Project 1: pediatric COVID-19
Our objective was to assess the Immune perturbations induced by SARS-CoV2 in two-month-old infants with mild and severe disease. We also compared our findings to children and adult cohorts.
Our study is currently under revision and is available as a preprint here: link.
Summary:
Differences in immune profiles of children and adults with COVID-19 have been previously described. However, no systematic studies have been reported from infants hospitalized with severe disease. We applied a multidimensional approach to decipher the immune responses of SARS-CoV-2 infected infants (n=26; 10 subacute, 11 moderate and 5 severe; median age=~1.6 months) and matched controls (n=14; median age=~2 months). Single cell (scRNA-seq) profiling of PBMCs revealed substantial alterations in cell composition in SARS-CoV-2 infected infants; with most cell-types switching to an interferon-stimulated gene (ISGhi) state including: (i) CD14+ monocytes co-expressing ISGs and inflammasome-related molecules, (ii) ISGhi naïve CD4+ T cells, (iii) ISGhi proliferating cytotoxic CD8+ T cells, and (iv) ISGhi naïve and transitional B cells. Concurrently, we observed increased serum concentrations of both interferons and inflammatory cytokines in infected infants. Antibody responses to SARS-CoV-2 were also consistently detected in the absence of anti-IFN autoantibodies. Compared with infected adults, infants displayed a similar ISG signature in monocytes but a markedly enhanced ISG signature in T and B cells. These findings provide new insights into the distinct immune responses to SARS-CoV-2 in the first year of life and underscore the importance of further defining the unique features of early life immunity.

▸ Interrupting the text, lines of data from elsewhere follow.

(** The scheduler, which [vcpu_wake] tells, has no part in the state. *)
Definition vcpu_unblock d v : E unit :=
  x ← vcpu_read d v;
  if negb (vc_blocked x) then mret tt
  else
    vcpu_write d v (fun x => x <| vc_blocked := false |>);;
    if vc_poll x =? 0 then mret tt
    else
      vcpu_write d v (fun x => x <| vc_poll := 0 |>);;
      dd ← dom_read d;
      if bool_decide (v ∈ ed_poll_mask dd) then
        dom_write d (fun dd => dd <| ed_poll_mask ::= fun m => m ∖ {[v]} |>);;
        vcpu_write d v (fun x => x <| vc_blocked := false |>)
      else mret tt.

(** The interrupt that makes the processor look, on another processor, has no
    part in the state. *)
Definition vcpu_kick d v : E unit := vcpu_unblock d v.

(** The interrupt controllers that the events of an HVM domain otherwise go
    through have no part in the state. *)
Definition hvm_assert_evtchn_irq d v : E unit :=
  dd ← dom_read d;
  if ed_hvm_vector dd then vcpu_kick d v else mret tt.

Definition vcpu_mark_events_pending d v : E unit :=
  x ← vcpu_read d v;
  vcpu_write d v (fun x => x <| vc_upcall := true |>);;
  if vc_upcall x then mret tt
  else
    dd ← dom_read d;
    if ed_hvm dd then hvm_assert_evtchn_irq d v else vcpu_kick d v.

(** The visit of one poller. *)
Definition wake_poller d port (vcpuid : Z) (_ : unit) : E (loopctl unit) :=
  dd ← dom_read d;
  if bool_decide (vcpuid ∈ ed_poll_mask dd) then
    x ← vcpu_read d vcpuid;
    if (vc_poll x <=? 0) || (vc_poll x =? port) then
      dom_write d (fun dd => dd <| ed_poll_mask ::= fun m => m ∖ {[vcpuid]} |>);;
      vcpu_write d vcpuid (fun x => x <| vc_poll := 0 |>);;
      vcpu_unblock d vcpuid;;
      mret (Continue tt)
    else mret (Continue tt)
  else mret (Continue tt).

Definition vcpu_ids (dd : edom) : list Z := seqZ 0 (ed_max_vcpus dd).

Definition evtchn_set_pending d v port : E Z :=
  x ← vcpu_read d v;
  dd ← dom_read d;
  if bool_decide (port ∈ ed_pending dd) then mret 1
  else
    dom_write d (fun dd => dd <| ed_pending ::= fun m => m ∪ {[port]} |>);;
    let word := port / BITS_PER_EVTCHN_WORD dd in
    (if bool_decide (port ∈ ed_mask dd) then mret tt
     else
       vcpu_write d v (fun x => x <| vc_sel ::= fun m => m ∪ {[word]} |>);;
       if bool_decide (word ∈ vc_sel x) then mret tt else vcpu_mark_events_pending d v);;
    dd ← dom_read d;
    if forallb (fun i => bool_decide (i ∉ ed_poll_mask dd)) (vcpu_ids dd) then mret 0
    else
      for_each (vcpu_ids dd) (wake_poller d port) tt;;
      mret 0.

Project 2: adult COVID-19 - Epigenetic memory
Epigenetic Memory of COVID-19 in Innate Immune Cells and Their Progenitors.
Collboration with Josefowicz (Weill Cornell Medicine) and Ucar (The Jackson laboratory) labs
This project was published in Cell in 2023 and can be found here:
Highlights:
1- Severe COVID-19 programs durable epigenetic changes and hyper-activation in monocytes
2- Circulating HSPC capture post-COVID-19 changes in hematopoiesis and stem cell programs
3- Post-COVID-19 HSPC convey epigenetic and transcriptional memory to mature progeny cells
4- IL-6 contributes to epigenetic reprogramming of mouse and human HSPC and myeloid cells
Summary:
Inflammation can trigger lasting phenotypes in immune and non-immune cells. Whether and how human infections and associated inflammation can form innate immune memory in hematopoietic stem and progenitor cells (HSPC) has remained unclear. We found that circulating HSPC, enriched from peripheral blood, captured the diversity of bone marrow HSPC, enabling investigation of their epigenomic reprogramming following coronavirus disease 2019 (COVID-19). Alterations in innate immune phenotypes and epigenetic programs of HSPC persisted for months to 1 year following severe COVID-19 and were associated with distinct transcription factor (TF) activities, altered regulation of inflammatory programs, and durable increases in myelopoiesis. HSPC epigenomic alterations were conveyed, through differentiation, to progeny innate immune cells. Early activity of IL-6 contributed to these persistent phenotypes in human COVID-19 and a mouse coronavirus infection model. Epigenetic reprogramming of HSPC may underlie altered immune function following infection and be broadly relevant, especially for millions of COVID-19 survivors.